Stored data:
┌────────

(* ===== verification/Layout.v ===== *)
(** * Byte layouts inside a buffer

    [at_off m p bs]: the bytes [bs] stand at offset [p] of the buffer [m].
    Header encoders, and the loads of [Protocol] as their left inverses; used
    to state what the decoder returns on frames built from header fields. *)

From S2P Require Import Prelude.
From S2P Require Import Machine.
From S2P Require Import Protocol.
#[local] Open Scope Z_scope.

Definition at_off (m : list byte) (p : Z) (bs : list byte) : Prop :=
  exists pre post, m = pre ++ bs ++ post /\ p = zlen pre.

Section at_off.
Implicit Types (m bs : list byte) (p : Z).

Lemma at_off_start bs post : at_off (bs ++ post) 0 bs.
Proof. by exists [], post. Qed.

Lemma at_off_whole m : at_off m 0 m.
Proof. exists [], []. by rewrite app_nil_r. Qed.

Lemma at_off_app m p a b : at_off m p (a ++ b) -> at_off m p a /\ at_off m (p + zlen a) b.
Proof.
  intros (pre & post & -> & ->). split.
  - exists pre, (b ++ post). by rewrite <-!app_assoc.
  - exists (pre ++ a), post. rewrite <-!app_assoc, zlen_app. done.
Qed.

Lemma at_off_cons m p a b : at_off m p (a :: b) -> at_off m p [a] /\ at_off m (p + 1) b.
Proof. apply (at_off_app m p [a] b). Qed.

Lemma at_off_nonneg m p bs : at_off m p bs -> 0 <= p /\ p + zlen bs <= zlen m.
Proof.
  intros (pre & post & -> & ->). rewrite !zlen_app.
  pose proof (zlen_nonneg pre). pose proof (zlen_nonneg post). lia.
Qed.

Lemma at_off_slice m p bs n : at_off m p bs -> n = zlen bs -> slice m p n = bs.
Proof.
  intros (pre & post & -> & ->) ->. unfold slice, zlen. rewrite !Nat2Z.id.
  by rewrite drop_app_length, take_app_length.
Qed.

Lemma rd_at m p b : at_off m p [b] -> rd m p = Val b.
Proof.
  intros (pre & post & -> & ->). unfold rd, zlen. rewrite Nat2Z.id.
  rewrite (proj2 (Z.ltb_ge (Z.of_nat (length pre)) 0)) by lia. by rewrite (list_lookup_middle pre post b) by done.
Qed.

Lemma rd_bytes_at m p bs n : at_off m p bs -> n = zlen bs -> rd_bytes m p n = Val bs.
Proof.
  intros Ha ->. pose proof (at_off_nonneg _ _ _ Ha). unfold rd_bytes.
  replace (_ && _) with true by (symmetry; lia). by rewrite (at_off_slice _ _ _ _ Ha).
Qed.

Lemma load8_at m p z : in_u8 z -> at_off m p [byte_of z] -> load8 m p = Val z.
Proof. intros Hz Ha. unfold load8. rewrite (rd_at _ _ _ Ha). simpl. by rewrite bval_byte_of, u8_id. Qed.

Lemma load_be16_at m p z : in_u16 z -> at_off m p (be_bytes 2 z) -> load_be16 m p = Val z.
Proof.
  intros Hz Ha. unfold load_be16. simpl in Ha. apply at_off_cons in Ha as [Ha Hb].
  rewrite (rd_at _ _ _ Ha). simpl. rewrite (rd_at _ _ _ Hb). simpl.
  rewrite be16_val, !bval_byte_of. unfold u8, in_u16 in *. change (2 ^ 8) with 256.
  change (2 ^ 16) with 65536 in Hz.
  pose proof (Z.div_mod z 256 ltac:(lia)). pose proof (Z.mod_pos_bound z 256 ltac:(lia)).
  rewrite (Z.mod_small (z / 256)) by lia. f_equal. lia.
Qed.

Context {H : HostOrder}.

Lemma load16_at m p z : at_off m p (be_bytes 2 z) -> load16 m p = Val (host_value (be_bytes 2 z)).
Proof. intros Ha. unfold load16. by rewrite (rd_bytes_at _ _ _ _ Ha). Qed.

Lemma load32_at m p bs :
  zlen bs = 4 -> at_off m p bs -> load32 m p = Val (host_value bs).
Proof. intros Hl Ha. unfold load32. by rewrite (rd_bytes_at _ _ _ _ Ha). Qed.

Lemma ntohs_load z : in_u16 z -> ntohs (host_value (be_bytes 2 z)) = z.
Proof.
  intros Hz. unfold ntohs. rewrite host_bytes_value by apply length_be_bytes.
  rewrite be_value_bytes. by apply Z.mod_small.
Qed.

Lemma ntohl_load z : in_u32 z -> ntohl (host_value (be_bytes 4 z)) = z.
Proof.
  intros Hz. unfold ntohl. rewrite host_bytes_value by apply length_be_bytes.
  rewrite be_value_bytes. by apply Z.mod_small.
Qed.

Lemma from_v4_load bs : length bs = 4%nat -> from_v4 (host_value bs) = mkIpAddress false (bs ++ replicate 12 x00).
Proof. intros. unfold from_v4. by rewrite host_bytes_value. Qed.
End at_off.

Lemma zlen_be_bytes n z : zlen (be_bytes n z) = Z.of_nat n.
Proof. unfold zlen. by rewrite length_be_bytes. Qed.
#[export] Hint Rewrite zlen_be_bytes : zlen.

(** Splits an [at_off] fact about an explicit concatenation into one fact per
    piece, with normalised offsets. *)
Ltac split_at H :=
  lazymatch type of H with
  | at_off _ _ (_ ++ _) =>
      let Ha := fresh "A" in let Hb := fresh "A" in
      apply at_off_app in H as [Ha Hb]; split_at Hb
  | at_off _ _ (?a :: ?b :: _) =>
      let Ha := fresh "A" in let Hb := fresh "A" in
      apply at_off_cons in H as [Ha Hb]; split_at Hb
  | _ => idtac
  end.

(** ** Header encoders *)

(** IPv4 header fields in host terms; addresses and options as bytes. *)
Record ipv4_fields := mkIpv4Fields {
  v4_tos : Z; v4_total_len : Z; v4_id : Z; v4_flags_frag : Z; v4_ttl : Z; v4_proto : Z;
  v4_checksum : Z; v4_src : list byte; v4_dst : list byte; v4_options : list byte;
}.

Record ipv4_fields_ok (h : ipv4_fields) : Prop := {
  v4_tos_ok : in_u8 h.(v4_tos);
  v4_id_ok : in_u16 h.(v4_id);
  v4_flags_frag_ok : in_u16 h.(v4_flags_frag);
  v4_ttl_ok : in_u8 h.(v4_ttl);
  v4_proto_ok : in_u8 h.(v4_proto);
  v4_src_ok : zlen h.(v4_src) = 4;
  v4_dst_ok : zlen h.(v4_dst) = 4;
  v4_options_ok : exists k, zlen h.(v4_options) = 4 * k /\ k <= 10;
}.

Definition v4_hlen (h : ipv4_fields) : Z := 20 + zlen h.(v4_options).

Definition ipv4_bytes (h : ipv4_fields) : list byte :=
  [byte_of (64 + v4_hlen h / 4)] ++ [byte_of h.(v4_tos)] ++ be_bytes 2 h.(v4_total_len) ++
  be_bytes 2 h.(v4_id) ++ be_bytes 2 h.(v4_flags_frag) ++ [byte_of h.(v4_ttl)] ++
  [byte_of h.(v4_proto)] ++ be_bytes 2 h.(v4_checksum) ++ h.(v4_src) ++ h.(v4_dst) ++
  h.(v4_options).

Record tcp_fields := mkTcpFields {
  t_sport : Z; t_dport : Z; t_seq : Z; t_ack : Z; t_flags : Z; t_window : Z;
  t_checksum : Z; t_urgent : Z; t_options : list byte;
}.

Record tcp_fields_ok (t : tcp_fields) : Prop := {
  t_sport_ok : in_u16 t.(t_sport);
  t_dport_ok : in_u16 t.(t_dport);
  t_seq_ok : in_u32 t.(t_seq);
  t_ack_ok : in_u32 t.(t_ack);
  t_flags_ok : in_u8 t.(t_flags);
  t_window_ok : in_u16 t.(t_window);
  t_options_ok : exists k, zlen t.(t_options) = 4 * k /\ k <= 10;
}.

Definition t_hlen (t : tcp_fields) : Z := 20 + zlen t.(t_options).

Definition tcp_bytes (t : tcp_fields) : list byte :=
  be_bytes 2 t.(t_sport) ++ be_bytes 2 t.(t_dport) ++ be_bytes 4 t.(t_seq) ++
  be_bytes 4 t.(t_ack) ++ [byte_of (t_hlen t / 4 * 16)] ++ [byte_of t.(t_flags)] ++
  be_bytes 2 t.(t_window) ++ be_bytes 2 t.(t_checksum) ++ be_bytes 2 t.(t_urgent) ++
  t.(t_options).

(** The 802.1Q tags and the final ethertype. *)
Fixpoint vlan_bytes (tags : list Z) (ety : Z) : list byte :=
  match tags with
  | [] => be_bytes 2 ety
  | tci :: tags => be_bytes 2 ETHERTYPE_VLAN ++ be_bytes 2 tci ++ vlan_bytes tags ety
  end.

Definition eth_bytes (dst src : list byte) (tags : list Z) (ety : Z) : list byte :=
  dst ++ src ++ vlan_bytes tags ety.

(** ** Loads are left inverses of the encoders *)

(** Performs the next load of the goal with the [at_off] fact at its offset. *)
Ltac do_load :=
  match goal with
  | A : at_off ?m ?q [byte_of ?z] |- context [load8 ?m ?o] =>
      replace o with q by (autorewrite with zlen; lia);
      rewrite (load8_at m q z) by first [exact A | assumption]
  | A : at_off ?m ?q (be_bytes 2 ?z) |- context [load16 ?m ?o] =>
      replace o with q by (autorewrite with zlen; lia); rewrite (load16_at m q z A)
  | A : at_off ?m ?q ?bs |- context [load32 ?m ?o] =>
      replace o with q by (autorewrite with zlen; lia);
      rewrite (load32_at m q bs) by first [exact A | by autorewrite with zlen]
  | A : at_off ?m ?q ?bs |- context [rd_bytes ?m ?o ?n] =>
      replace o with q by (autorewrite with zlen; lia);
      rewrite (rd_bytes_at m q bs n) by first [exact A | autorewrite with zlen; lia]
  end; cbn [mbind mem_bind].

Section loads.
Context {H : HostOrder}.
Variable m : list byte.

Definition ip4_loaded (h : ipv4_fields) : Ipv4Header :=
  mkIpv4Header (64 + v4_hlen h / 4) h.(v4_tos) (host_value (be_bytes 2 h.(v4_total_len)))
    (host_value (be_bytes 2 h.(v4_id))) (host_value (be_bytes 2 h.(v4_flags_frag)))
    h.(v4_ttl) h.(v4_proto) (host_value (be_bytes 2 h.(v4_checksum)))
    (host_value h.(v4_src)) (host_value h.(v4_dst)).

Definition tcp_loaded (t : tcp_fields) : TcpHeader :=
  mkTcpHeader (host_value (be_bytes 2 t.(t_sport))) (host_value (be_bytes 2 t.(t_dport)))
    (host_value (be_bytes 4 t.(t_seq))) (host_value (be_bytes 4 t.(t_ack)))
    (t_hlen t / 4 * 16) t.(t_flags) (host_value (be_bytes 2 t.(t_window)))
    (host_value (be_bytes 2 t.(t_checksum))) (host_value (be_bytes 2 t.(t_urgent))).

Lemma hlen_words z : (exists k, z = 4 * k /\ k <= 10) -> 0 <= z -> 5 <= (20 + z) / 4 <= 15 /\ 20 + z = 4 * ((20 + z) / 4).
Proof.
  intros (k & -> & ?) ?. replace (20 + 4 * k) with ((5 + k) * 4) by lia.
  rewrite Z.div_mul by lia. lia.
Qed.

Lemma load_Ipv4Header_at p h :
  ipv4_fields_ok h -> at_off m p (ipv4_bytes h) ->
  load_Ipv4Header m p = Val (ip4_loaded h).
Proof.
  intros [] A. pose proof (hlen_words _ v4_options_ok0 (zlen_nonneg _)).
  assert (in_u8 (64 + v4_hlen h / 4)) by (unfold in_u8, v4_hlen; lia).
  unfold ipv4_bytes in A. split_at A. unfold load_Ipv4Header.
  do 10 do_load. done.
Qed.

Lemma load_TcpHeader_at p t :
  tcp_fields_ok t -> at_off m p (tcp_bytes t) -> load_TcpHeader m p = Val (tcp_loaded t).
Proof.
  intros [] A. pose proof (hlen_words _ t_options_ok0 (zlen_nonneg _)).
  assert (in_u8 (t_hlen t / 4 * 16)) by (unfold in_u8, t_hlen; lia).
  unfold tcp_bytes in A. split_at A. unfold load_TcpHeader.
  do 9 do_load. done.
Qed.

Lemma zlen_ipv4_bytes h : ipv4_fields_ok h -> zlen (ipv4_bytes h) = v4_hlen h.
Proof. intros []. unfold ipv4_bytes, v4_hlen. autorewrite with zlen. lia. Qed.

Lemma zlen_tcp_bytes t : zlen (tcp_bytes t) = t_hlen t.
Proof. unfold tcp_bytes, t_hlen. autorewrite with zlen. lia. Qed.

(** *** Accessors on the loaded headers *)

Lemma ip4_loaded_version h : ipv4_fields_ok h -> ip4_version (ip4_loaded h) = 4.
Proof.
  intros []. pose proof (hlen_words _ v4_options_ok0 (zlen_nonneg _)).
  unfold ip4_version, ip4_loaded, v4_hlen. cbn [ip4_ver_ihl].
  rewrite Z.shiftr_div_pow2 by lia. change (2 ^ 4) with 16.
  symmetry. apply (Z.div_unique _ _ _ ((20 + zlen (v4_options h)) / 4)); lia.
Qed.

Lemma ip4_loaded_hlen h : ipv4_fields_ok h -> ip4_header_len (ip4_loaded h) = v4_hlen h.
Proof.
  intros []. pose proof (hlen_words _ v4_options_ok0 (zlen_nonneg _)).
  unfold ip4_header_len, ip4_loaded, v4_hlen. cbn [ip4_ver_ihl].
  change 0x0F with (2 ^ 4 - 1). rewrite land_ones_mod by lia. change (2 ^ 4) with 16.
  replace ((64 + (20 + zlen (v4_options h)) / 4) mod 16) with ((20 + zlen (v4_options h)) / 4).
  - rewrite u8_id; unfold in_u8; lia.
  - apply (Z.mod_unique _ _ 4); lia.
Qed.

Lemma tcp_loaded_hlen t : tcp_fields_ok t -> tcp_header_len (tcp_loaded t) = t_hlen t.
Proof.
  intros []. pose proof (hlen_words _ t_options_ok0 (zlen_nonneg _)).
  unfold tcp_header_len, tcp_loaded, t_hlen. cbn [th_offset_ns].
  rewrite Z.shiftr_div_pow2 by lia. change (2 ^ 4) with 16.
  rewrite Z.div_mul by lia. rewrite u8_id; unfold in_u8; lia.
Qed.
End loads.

└────────

Please retype the data exactly as it stands, from its first line down to the line that contains "#[local] Open Scope Z_scope.", then stop.

(* ===== verification/Layout.v ===== *)
(** * Byte layouts inside a buffer

    [at_off m p bs]: the bytes [bs] stand at offset [p] of the buffer [m].
    Header encoders, and the loads of [Protocol] as their left inverses; used
    to state what the decoder returns on frames built from header fields. *)

From S2P Require Import Prelude.
From S2P Require Import Machine.
From S2P Require Import Protocol.
#[local] Open Scope Z_scope.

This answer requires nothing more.